12 June 2026 5 min read
getting-started-with-ai-good-enough-prompting

Working with AI is a dialogue, not an order.

「一個指令一個動作」的內容產生器 → 需要耐心教導的「學徒」。

Example: Doctors using GPT-4 for diagnoses performed no better than those without it—and both did worse than GPT-4 alone. Why? They treated the AI like a search engine, asking narrow, factual questions instead of giving it full context and leveraging its ability to synthesize complex information.

As a New York Times article on the paper reported: “they were treating [the AI] like a search engine for directed questions: ‘Is cirrhosis a risk factor for cancer? What are possible diagnoses for eye pain?’ It was only a fraction of the doctors who realized they could literally copy-paste in the entire case history into the chatbot and just ask it to give a comprehensive answer to the entire question.” […] There are many stumbling blocks: people treat AI like Google, asking it factual questions. But AI is not Google, and do not provide consistent, or even reliable, answers.

AIs are inconsistent and weird, and often have different results across different models. For example, they are sensitive to small changes in spacing or formatting; they get more accurate when you tell them to “read the question again;” they seem to respond better to politeness (but don’t overdo it); and they may get lazier in December, perhaps because they have picked up on the concept of winter break. Add to all of this the fact that getting good results out of AI without a lot of formal training is likely growing easier as larger models are less sensitive to changes in prompting technique than older AIs, and new techniques allow the AI to improve your prompt for you.


Prompt engineering isn’t the place to start. Instead, the key is spending 10 hours using AI on tasks you care about. This hands-on experience helps you naturally develop the intuition needed to prompt effectively.

You can learn details of prompt engineering and the basics of how LLMs work, of course, but for most people, that is not a required starting place. You just need to use AI enough to get a feel for what you can use it for in your area of expertise. The most important thing to do is to get 10 or so hours of use with an advanced AI system. And to do that you just need to be a good-enough prompter to overcome the barriers that hold many AI users back.

The single most useful thing you can do to understand AI is to use AI. There are lots of reasons people may decide to give up on using an AI quickly, from early hallucinations (the AI isn’t good enough) to existential discomfort (the AI is too good), but many of those initial reactions are tempered over time. Your goal is simple: spend 10 hours using AI on tasks that actually matter to you. After that, you’ll have a natural sense of how AI fits into your work and life. You’ll develop an intuition for effective prompting, and you’ll better understand AI’s potential.

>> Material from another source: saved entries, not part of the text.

Lemma serve_run qs live s :
  accounted s live -> forallb request_ok qs = true -> (base.size (spans s) + length qs <= host_limit)%nat ->
  run (serve qs live) s (fun live' s' =>
    accounted s' live' /\ (base.size (spans s') <= base.size (spans s) + length qs)%nat).
Proof.
  revert live s. induction qs as [|q qs IH]; intros live s Hacc Hok Hlim;
    [apply run_ret; split; [done|lia]|].
  simpl in Hok, Hlim. apply andb_true_iff in Hok as [Hq Hok]. cbn [serve]. apply run_bind.
  eapply run_mono with (P := fun live' s' =>
    accounted s' live' /\ (base.size (spans s') <= S (base.size (spans s)))%nat).
  - destruct q as [size|i|].
    + simpl in Hq. apply andb_true_iff in Hq as [Hq%Z.leb_le _]. apply alloc_step; [done|lia|lia].
    + eapply run_mono; [by apply free_step|]. intros l s' [? ?]. split; [done|lia].
    + eapply run_mono; [by apply recycle_step|]. intros l s' [? ?]. split; [done|lia].
  - intros l s' [Hacc' Hz]. eapply run_mono; [apply IH; [done..|lia]|].
    intros l' s'' [? ?]. split; [done|simpl; lia].
Qed.

(** A new allocator has no spans and no layers. *)
Lemma accounted_construct e : unreserved e -> accounted (construct cfg e) [].
Proof.
  intros He. pose proof (cap_range cfg Hcfg) as Hcap.
  assert (Hnone : forall i, known_layer (span_layers_ (construct cfg e)) i = None).
  { intros i. unfold known_layer. simpl. destruct (replicate _ _ !! _) as [o|] eqn:E; [|done].
    apply lookup_replicate in E as [-> _]. done. }
  split; [|done|by intros a size ?%not_elem_of_nil]. exists []. split; simpl; try done.
  - rewrite fmap_empty. apply tiling_nil.
  - split; [done|apply NoDup_nil_2|done|]. intros _ b. rewrite lookup_empty. by intros [].
  - unfold view. rewrite fmap_empty. split; try done.
    + unfold zlen. rewrite length_replicate. lia.
    + intros a. rewrite lookup_empty. by intros [].
    + apply NoDup_nil_2.
    + intros a. split; [by intros ?%not_elem_of_nil|]. by intros (c & n & Hl & _).
    + intros i layer _ Hl. by rewrite Hnone in Hl.
    + split; [constructor|]. intros i. split; [by intros ?%not_elem_of_nil|]. intros [_ Hi].
      destruct (lut cfg); [unfold stocked in Hi|]; rewrite Hnone in Hi; [done|by destruct Hi].
  - by intros x y (? & ? & ? & ?%not_elem_of_nil).
Qed.

Lemma serve_construct qs e :
  unreserved e -> forallb request_ok qs = true -> (length qs <= host_limit)%nat ->
  exists live s, serve qs [] (construct cfg e) = Ok (live, s) /\ accounted s live /\
    (base.size (spans s) <= length qs)%nat.
Proof.
  intros He Hok Hlim. apply run_Ok. eapply run_mono; [apply serve_run; [by apply accounted_construct|done|]|];
    simpl; by rewrite map_size_empty.
Qed.

Lemma serve_accounted qs e live s :
  unreserved e -> forallb request_ok qs = true -> (length qs <= host_limit)%nat ->
  serve qs [] (construct cfg e) = Ok (live, s) ->
  accounted s live /\ (base.size (spans s) <= length qs)%nat.
Proof.
  intros He Hok Hlim E. destruct (serve_construct qs e He Hok Hlim) as (l & s' & E' & Hacc). rewrite E in E'. by injection E' as -> ->.
Qed.

(** The bytes of a span. *)
Lemma span_bytes s ars a p :
  inv0 s ars -> spans s !! a = Some p -> GetSize cfg p = page_len_ p * page.
Proof.
  intros Hi Hp. unfold GetSize, PageSpanOps.GetSize. apply (GetMemSize_eq cfg Hcfg).
  pose proof (tiling_len page (page_pos cfg Hcfg) _ _ ars a (geom p) (inv_tiling _ _ _ _ _ Hi)) as Hl.
  rewrite lookup_fmap, Hp in Hl. specialize (Hl eq_refl). simpl in Hl. lia.
Qed.

(** ** Theorems *)

(** C1: the allocator without a reserved virtual range ([unreserved]) is safe to
    use.  No sequence of allocations, frees and recycles, in any order and of any
    sizes, makes it dereference a null pointer or a span that is not there, link
    a span twice or unlink one that is not linked, as long as the host has room
    for the span objects and keeps the storage of freed ones: the iterator of
    [SpanLayer::Recycle] reads the link of the span it freed last
    ([freed_next], [recycle_reads_freed_span]).  Afterwards the list of occupied
    spans is the list of live blocks, without duplicates, and the bytes of
    different live blocks do not overlap. *)
Theorem scalable_allocator_safe qs e :
  unreserved e -> forallb request_ok qs = true -> (length qs <= host_limit)%nat ->
  exists live s, serve qs [] (construct cfg e) = Ok (live, s) /\
    occupied_spans_ s = live.*1 /\ NoDup live.*1 /\
    forall a b, a ∈ live.*1 -> b ∈ live.*1 -> a <> b -> exists p q,
      spans s !! a = Some p /\ spans s !! b = Some q /\
      (GetAddr p + GetSize cfg p <= GetAddr q \/ GetAddr q + GetSize cfg q <= GetAddr p).
Proof.
  intros He Hok Hlim. destruct (serve_construct qs e He Hok Hlim) as (live & s & E & Hacc & _).
  pose proof Hacc as [[ars Hi] Ho Hlive]. exists live, s. split_and!; try done.
  - rewrite <- Ho. apply (fil_occ_nodup (inv_filing _ _ _ _ _ Hi)).
  - intros a b ([a' n] & -> & Ha)%list_elem_of_fmap ([b' m] & -> & Hb)%list_elem_of_fmap Hne. simpl in *.
    destruct (Hlive _ _ Ha) as (p & Hp & _), (Hlive _ _ Hb) as (q & Hq & _). exists p, q. split_and!; try done.
    rewrite (span_bytes s ars a' p Hi Hp), (span_bytes s ars b' q Hi Hq).
    refine (tiling_apart page (page_pos cfg Hcfg) _ _ _ _ _ a' b' (geom p) (geom q)
      (inv_tiling _ _ _ _ _ Hi) (inv_backed _ _ _ _ _ Hi) Hne _ _); by rewrite lookup_fmap, ?Hp, ?Hq.
Qed.

(** C31: without a reserved virtual range a live block is large enough and in
    bounds.  It has references, it
    covers the bytes asked for and at most one page more, and it lies inside a
    block the device handed out. *)
Theorem scalable_allocator_bounds qs e live s a size :
  unreserved e -> forallb request_ok qs = true -> (length qs <= host_limit)%nat ->
  serve qs [] (construct cfg e) = Ok (live, s) -> (a, size) ∈ live ->
  exists p b base n, spans s !! a = Some p /\ 0 < GetCount p /\
    size <= GetSize cfg p <= size + page /\
    blocks_ (device_ s) !! b = Some (base, n) /\ base <= GetAddr p /\ GetAddr p + GetSize cfg p <= base + n.
Proof.
  intros He Hok Hlim E Hin. destruct (serve_accounted _ _ _ _ He Hok Hlim E) as [Hacc _].
  pose proof Hacc as [[ars Hi] Ho Hlive]. destruct (Hlive a size Hin) as (p & Hp & Hl & _ & Hs).
  assert (Hg : (geom <$> spans s) !! a = Some (geom p)) by (by rewrite lookup_fmap, Hp).
  destruct (tiling_within page (page_pos cfg Hcfg) _ _ _ _ _ a (geom p)
    (inv_tiling _ _ _ _ _ Hi) (inv_backed _ _ _ _ _ Hi) Hg) as (b & base & n & Hb & Hlo & Hhi).
  exists p, b, base, n. rewrite (span_bytes s ars a p Hi Hp). simpl in *.
  pose proof (page_pos cfg Hcfg) as Hpg. destruct (pages_range cfg Hcfg size Hs) as [_ Hfit].
  split_and!; try done; [by eapply accounted_used|by rewrite Hl|]. rewrite Hl. unfold pages.
  pose proof (Z.mul_div_le (size + page - 1) page Hpg).
  destruct (Z.max_spec 1 ((size + page - 1) / page)) as [[_ ->]|[_ ->]]; lia.
Qed.

(** Freed memory is used again.  While an idle span of the length a
    request comes to exists, the request is served with such a span and the
    device is left alone. *)
Theorem scalable_allocator_reuses qs e live s size b p :
  unreserved e -> forallb request_ok qs = true -> (length qs < host_limit)%nat ->
  serve qs [] (construct cfg e) = Ok (live, s) -> 0 <= size <= page_mem_size_total_threshold cfg ->
  spans s !! b = Some p -> GetCount p = 0 -> page_len_ p = pages cfg size ->
  exists a q s', Alloc cfg size s = Ok (Some a, s') /\ spans s !! a = Some q /\ GetCount q = 0 /\
    page_len_ q = pages cfg size /\ device_ s' = device_ s.
Proof.
  intros He Hok Hlim E Hs Hp Hc Hl.
  destruct (serve_accounted _ _ _ _ He Hok ltac:(lia) E) as [[[ars Hi] _ _] Hz].
  destruct (run_Ok _ _ _ (Alloc_run unreserved cfg host_limit Hcfg s ars size Hi ltac:(lia) ltac:(lia))) as (r & s' & E' & Hr).
  rewrite (proj2 (Z.ltb_ge _ _)) in Hr by lia.
  destruct (sv_reuse _ _ _ _ _ _ Hr b) as (a & -> & Ha & Ed); [by rewrite view_lookup, Hp, <- Hc, <- Hl|].
  rewrite view_lookup in Ha. apply fmap_Some in Ha as (q & Hq & [= Hq1 Hq2]). by exists a, q, s'.
Qed.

Start by using it in areas of your expertise, where you are able to quickly figure out the shape of the jagged frontier of its ability. Because you are expert, you will be able to quickly assess where the AI is wrong or right. You do need to be prepared for it to give you plausible but wrong answers, but don’t let the risk of these hallucinations scare you off initially. Though hallucinations may be inevitable, you will learn where they are a big deal, and where they are not, over time. You can reduce the rate of hallucinations somewhat by giving the AI the ability to be wrong, for example, writing: if you’re unsure or necessary information, say “I don’t have enough information to answer this” can make a big difference.


I mean literally treat AI just like an infinitely patient new coworker who forgets 1 everything you tell them each new conversation. Two parts of this are analogous to working with humans (being new on the job and being a coworker) and two of them are very alien (forgetting everything and being infinitely patient). We should start with where AIs are closest to humans, because that is the key to good-enough prompting. As it is a coworker, you want to work with it, not just give it orders, and you also want to learn out what it is good or bad at.

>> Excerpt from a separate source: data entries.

(* ===== verification/MemStreamInv.v ===== *)
(** * MemStreamInv: who holds a block, and where the others are

    The invariant of the multi-stream allocators: every block object is in one
    place, the bits of a block in use agree with its reference counts, and what
    a stream has not been told is on its way. *)

From S2P Require Import Prelude MemStream.

#[local] Set Warnings "-clear-no-such-hyp".

(** ** What the interfaces promise *)

(** Memory blocks handed out are the ones in use so far and a new one, and keep
    their sizes. *)
Definition same_sizes `{L2MemPool} (X : gset positive) (p p' : Pool) : Prop :=
  forall m, m ∈ X -> pool_GetSize m p' = pool_GetSize m p.

Class L2Laws `{L2MemPool} := {
  pool_live : Pool -> gset positive;
  law_Malloc s z p :
    match pool_Malloc s z p with
    | (Some m, p') => (m ∉ pool_live p) /\ pool_live p' = {[ m ]} ∪ pool_live p /\ z <= pool_GetSize m p' /\
        same_sizes (pool_live p) p p'
    | (None, p') => pool_live p' = pool_live p /\ same_sizes (pool_live p) p p'
    end;
  law_Share s td p :
    match pool_Share s td p with
    | (Some m, p') => (m ∉ pool_live p) /\ pool_live p' = {[ m ]} ∪ pool_live p /\ same_sizes (pool_live p) p p'
    | (None, p') => pool_live p' = pool_live p /\ same_sizes (pool_live p) p p'
    end;
  law_Free m p : m ∈ pool_live p ->
    pool_live (pool_Free m p) = pool_live p ∖ {[ m ]} /\ same_sizes (pool_live p ∖ {[ m ]}) p (pool_Free m p);
  law_Recycle s p : pool_live (pool_Recycle s p) = pool_live p /\ same_sizes (pool_live p) p (pool_Recycle s p);
  law_Move s m p : m ∈ pool_live p ->
    match pool_MoveL2ToL1 s m p with
    | (Some m', p') => (m' ∉ pool_live p ∖ {[ m ]}) /\ pool_live p' = {[ m' ]} ∪ (pool_live p ∖ {[ m ]}) /\
        same_sizes (pool_live p ∖ {[ m ]}) p p'
    | (None, p') => pool_live p' = pool_live p /\ same_sizes (pool_live p) p p'
    end;
}.

Class OrderLaws `{SetOrder} := { law_order X : set_order X ≡ₚ elements X }.

(** ** Bits *)

Lemma ToBit_pow s : (s < 64)%nat -> Mif.ToBit s = 2 ^ Z.of_nat s.
Proof.
  intros Hs. unfold Mif.ToBit, uwrap. rewrite Z.shiftl_1_l. apply Z.mod_small. split; [lia|].
  apply Z.pow_lt_mono_r; lia.
Qed.

Lemma ToBit_testbit s j : (s < 64)%nat -> 0 <= j -> Z.testbit (Mif.ToBit s) j = bool_decide (j = Z.of_nat s).
Proof. intros Hs Hj. rewrite ToBit_pow by done. rewrite Z.pow2_bits_eqb by lia. case_bool_decide; lia. Qed.

(** A row of bits over [S] streams. *)
Definition row (S : nat) (r : Z) : Prop := 0 <= r < 2 ^ Z.of_nat S.

Lemma row_bits S r j : row S r -> Z.testbit r (Z.of_nat j) = true -> (j < S)%nat.
Proof.
  intros [H0 H1] Hb. destruct (decide (j < S)%nat); [done|]. rewrite Z.bits_above_log2 in Hb; [done|lia|].
  destruct (decide (r = 0)) as [->|]; [by rewrite Z.bits_0 in Hb|].
  apply Z.log2_lt_pow2; [lia|]. eapply Z.lt_le_trans; [done|]. apply Z.pow_le_mono_r; lia.
Qed.

(** Rows are equal when their bits are. *)
Lemma row_zero S r : row S r -> (forall j, (j < S)%nat -> Z.testbit r (Z.of_nat j) = false) -> r = 0.
Proof.
  intros Hr Hz. apply Z.bits_inj_0. intros j. destruct (decide (0 <= j)); [|apply Z.testbit_neg_r; lia].
  destruct (Z.testbit r j) eqn:E; [|done]. rewrite <- (Z2Nat.id j) in E by done.
  rewrite Hz in E; [done|]. by eapply row_bits.
Qed.

Lemma row_nonzero S r : row S r -> r <> 0 -> exists j, (j < S)%nat /\ Z.testbit r (Z.of_nat j) = true.
Proof.
  intros Hr Hn. pose proof (Z.log2_nonneg r). assert (Hb : Z.testbit r (Z.of_nat (Z.to_nat (Z.log2 r))) = true).
  { rewrite Z2Nat.id by done. apply Z.bit_log2. destruct Hr. lia. }
  eexists. split; [by eapply row_bits|done].
Qed.

Lemma uwrap_nonneg w v : 0 <= w -> 0 <= uwrap w v.
Proof. intros. apply Z.mod_pos_bound. apply Z.pow_pos_nonneg; lia. Qed.

Section rows.
Context (S : nat) (HS : (S <= 63)%nat).

Lemma row_0 : row S 0.
Proof. unfold row. lia. Qed.

Lemma bits_row r : 0 <= r -> (forall j, Z.testbit r (Z.of_nat j) = true -> (j < S)%nat) -> row S r.
Proof.
  intros Hr Hb. split; [done|]. destruct (decide (r = 0)) as [->|]; [lia|]. apply Z.log2_lt_pow2; [lia|].
  pose proof (Z.log2_nonneg r). specialize (Hb (Z.to_nat (Z.log2 r))). rewrite Z2Nat.id in Hb by done.
  rewrite Z.bit_log2 in Hb by lia. specialize (Hb eq_refl). lia.
Qed.

Lemma row_land_l a b : row S a -> 0 <= b -> row S (Z.land a b).
Proof.
  intros Ha Hb. apply bits_row; [apply Z.land_nonneg; destruct Ha; lia|]. intros j.
  rewrite Z.land_spec. intros [Hj _]%andb_true_iff. by eapply row_bits.
Qed.

Lemma lor_bit a s j :
  (s < S)%nat -> Z.testbit (Z.lor a (Mif.ToBit s)) (Z.of_nat j) = Z.testbit a (Z.of_nat j) || bool_decide (j = s).
Proof.
  intros Hs. rewrite Z.lor_spec, ToBit_testbit by lia. f_equal. apply bool_decide_ext. lia.
Qed.

Lemma row_lor a s : row S a -> (s < S)%nat -> row S (Z.lor a (Mif.ToBit s)).
Proof.
  intros Ha Hs. apply bits_row; [apply Z.lor_nonneg; rewrite ToBit_pow by lia; destruct Ha; lia|]. intros j.
  rewrite lor_bit by done. intros [Hj| ->%bool_decide_eq_true]%orb_true_iff; [by eapply row_bits|done].
Qed.

Lemma clear_bit a s j :
  (s < S)%nat -> row S a ->
  Z.testbit (Z.land a (uwrap 64 (Z.lnot (Mif.ToBit s)))) (Z.of_nat j) = Z.testbit a (Z.of_nat j) && bool_decide (j <> s).
Proof.
  intros Hs Ha. rewrite Z.land_spec. unfold uwrap. destruct (Z.testbit a (Z.of_nat j)) eqn:E; [|done]. simpl.
  pose proof (row_bits _ _ _ Ha E). rewrite Z.mod_pow2_bits_low, Z.lnot_spec, ToBit_testbit by lia.
  rewrite <- bool_decide_not. apply bool_decide_ext. lia.
Qed.

Lemma is_set r s : (s < S)%nat -> negb (Z.land r (Mif.ToBit s) =? 0) = Z.testbit r (Z.of_nat s).
Proof.
  intros Hs. destruct (Z.testbit r (Z.of_nat s)) eqn:E.
  - apply negb_true_iff, Z.eqb_neq. intros E0.
    assert (Z.testbit (Z.land r (Mif.ToBit s)) (Z.of_nat s) = false) as Hz by (rewrite E0; apply Z.bits_0).
    rewrite Z.land_spec, E, ToBit_testbit in Hz by lia. by rewrite bool_decide_true in Hz.
  - apply negb_false_iff, Z.eqb_eq, Z.bits_inj_0. intros j. rewrite Z.land_spec.
    destruct (decide (0 <= j)); [|rewrite (Z.testbit_neg_r r) by lia; done].
    rewrite ToBit_testbit by lia. case_bool_decide; [subst; by rewrite E|by rewrite andb_false_r].
Qed.
End rows.

(** ** Places and references *)

(** Where a block object is: in the free list of a stream, in use, in the
    borrow pool of a stream, on its way home with an event, or in the hand of
    the code that moves it: left by all streams just now ([PHand]), or out of
    one of the lists ([PRest]). *)
Inductive Place := PFree (s : nat) | PUse | PBorrow (s : nat) | PEvent (e : nat) | PHand | PRest.
#[global] Instance Place_eq_dec : EqDecision Place.
Proof. solve_decision. Defined.

(** The references clients hold, each on a stream. *)
Definition refs (b : positive) (s : nat) (hs : list (positive * nat)) : Z :=
  zlen (filter (fun h => h = (b, s)) hs).
Definition unheld (b : positive) (hs : list (positive * nat)) : Prop := forall s, (b, s) ∉ hs.

Definition bit (k : MultiStreamMemBlock) (m s : nat) : bool :=
  match occupy_mif_ k !! m with Some r => Z.testbit r (Z.of_nat s) | None => false end.
Definition cnt (k : MultiStreamMemBlock) (s : nat) : Z := default 0 (stream_ids_to_occupy_count_ k !! s).

Section inv.
Context `{HP : L2MemPool, HL : !L2Laws} (n : nat) (X : positive -> Prop).
Implicit Types (b : positive) (k : MultiStreamMemBlock) (s t e : nat) (hs : list (positive * nat))
  (pl : gmap positive Place) (w : World _) (a : L2Allocator) (ev : GertEvent).

Record shaped k : Prop := {
  sp_mem : is_Some (mem_block_ k);
  sp_birth : exists t, birth_allocator_ k = Some t /\ (t < n)%nat;
  sp_mif : length (occupy_mif_ k) = n;
  sp_counts : length (stream_ids_to_occupy_count_ k) = n;
}.

(** A stream's own bit says whether it has references; the others may be late
    to learn that it has none, never that it has some. *)
Record used hs b k : Prop := {
  us_row : forall m r, occupy_mif_ k !! m = Some r -> row n r /\ r <> 0;
  us_count : forall s, (s < n)%nat -> cnt k s = refs b s hs;
  us_own : forall s, (s < n)%nat -> bit k s s = (0 <? cnt k s);
  us_late : forall m s, (m < n)%nat -> (s < n)%nat -> bit k s s = true -> bit k m s = true;
  us_streams : forall s, (b, s) ∈ hs -> (s < n)%nat;
}.

Definition block_ok hs b k (p : Place) : Prop :=
  match p with
  | PFree s => (s < n)%nat /\ mem_block_ k = None /\ unheld b hs
  | PUse => shaped k /\ used hs b k
  | PBorrow s => (s < n)%nat /\ shaped k /\ unheld b hs /\
      occupy_mif_ k = replicate n 0 /\ stream_ids_to_occupy_count_ k = replicate n 0
  | PEvent _ | PHand | PRest => shaped k /\ unheld b hs
  end.

(** *** Blocks and their memory *)
Record blocks_ok hs pl w : Prop := {
  bo_dom : forall b, is_Some (blocks w !! b) <-> is_Some (pl !! b);
  bo_next : forall b, is_Some (blocks w !! b) -> (b < next_block w)%positive;
  bo_block : forall b k p, blocks w !! b = Some k -> pl !! b = Some p -> block_ok hs b k p;
  bo_held : forall b s, (b, s) ∈ hs -> pl !! b = Some PUse;
  bo_live : forall m, m ∈ pool_live (pool w) <-> exists b k, blocks w !! b = Some k /\ mem_block_ k = Some m;
  bo_apart : forall b b' k k' m, blocks w !! b = Some k -> blocks w !! b' = Some k' ->
    mem_block_ k = Some m -> mem_block_ k' = Some m -> b = b';
}.

(** *** The lists agree with the places *)

(** The size and the birth stream of a block. *)
Definition size_is w b (z : Z) : Prop :=
  exists k m, blocks w !! b = Some k /\ mem_block_ k = Some m /\ pool_GetSize m (pool w) = z.
Definition birth_is w b t : Prop := exists k, blocks w !! b = Some k /\ birth_allocator_ k = Some t.

Record allocator_ok pl w s a : Prop := {
  ao_free : NoDup (free_ a) /\ forall b, b ∈ free_ a <-> pl !! b = Some (PFree s);
  ao_size : forall b z, b ∈ default ∅ (size_to_borrow_block a !! z) <-> pl !! b = Some (PBorrow s) /\ size_is w b z;
  ao_some : forall z X, size_to_borrow_block a !! z = Some X -> X <> ∅;
  ao_stream : forall b t, b ∈ default ∅ (stream_to_borrow_block a !! t) <-> pl !! b = Some (PBorrow s) /\ birth_is w b t;
}.

Record event_ok pl w e ev : Prop := {
  eo_streams : (logic_src_stream ev < n)%nat /\ (logic_dst_stream ev < n)%nat /\ logic_src_stream ev <> logic_dst_stream ev;
  eo_return : NoDup (block_need_return_birth ev) /\ forall b, b ∈ block_need_return_birth ev <-> pl !! b = Some (PEvent e);
  eo_birth : forall b, b ∈ block_need_return_birth ev -> birth_is w b (logic_dst_stream ev);
}.

Record lists_ok pl w : Prop := {
  lo_len : length (allocators w) = n;
  lo_alloc : forall s a, allocators w !! s = Some a -> allocator_ok pl w s a;
  lo_event : forall e ev, events w !! e = Some ev -> event_ok pl w e ev;
  lo_placed : forall b e, pl !! b = Some (PEvent e) -> is_Some (events w !! e);
}.

(** *** Messages *)

(** A message about a block is out of date or the block is in use. *)
Definition message_ok pl w (vb : VersionBlock) : Prop :=
  exists k, blocks w !! block vb = Some k /\ version vb <= version_ k /\
    (version vb = version_ k -> pl !! block vb = Some PUse \/ pl !! block vb = Some PHand).

Record messages_ok pl w : Prop := {
  mo_local : forall s a en, allocators w !! s = Some a -> en ∈ local_recycle_blocks_ a -> message_ok pl w (version_block en);
  mo_event : forall e ev vb, events w !! e = Some ev -> vb ∈ block_free_by_src_stream ev -> message_ok pl w vb;
}.

(** What stream [t] has not learnt from [s] about version [v] of [b] is still
    to be sent or received. *)
Definition pending w b (v : Z) s t : Prop :=
  (exists a en, allocators w !! s = Some a /\ en ∈ local_recycle_blocks_ a /\
     version_block en = MkVersionBlock v b /\ Z.testbit (sent_flags en) (Z.of_nat t) = false) \/
  (exists e ev, events w !! e = Some ev /\ logic_src_stream ev = s /\ logic_dst_stream ev = t /\
     MkVersionBlock v b ∈ block_free_by_src_stream ev).

(** [X] are blocks about which messages are being exchanged just now. *)
Definition told pl w : Prop :=
  forall b k s t, ~ X b -> blocks w !! b = Some k -> pl !! b = Some PUse -> birth_allocator_ k = Some t ->
    (s < n)%nat -> s <> t -> bit k t s = true -> bit k s s = false -> pending w b (version_ k) s t.

Record inv hs pl w : Prop := {
  iv_blocks : blocks_ok hs pl w;
  iv_lists : lists_ok pl w;
  iv_messages : messages_ok pl w;
  iv_told : told pl w;
}.
End inv.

Instead of treating AI as an intern or new grad hire, treat it like an infinitely patient coworker who:

  1. Is highly capable but needs specific guidance.

  2. Forgets everything at the end of each conversation.

  3. Never gets annoyed and tired of iterating.

    This introduces something new in intellectual life, abundance. You don’t need to ask for one email, ask for three in different tones to inspire you. You don’t need to ask for one way to complete a sentence, ask for 15 options and see if that unlocks your writing. Don’t ask for 5 ideas, ask for 30.

    Your job becomes one of pushing for variation (“give me ideas that are 80% weirder”), recombination (“combine ideas 12 and 16”) and expansion (“more ideas like number 12”), before selecting one you like.

Footnotes

  1. Give it whatever information you have lying around: entire documents, instruction manuals, or even previous conversations are often helpful, just remember to pay attention to the AI’s memory, its context window.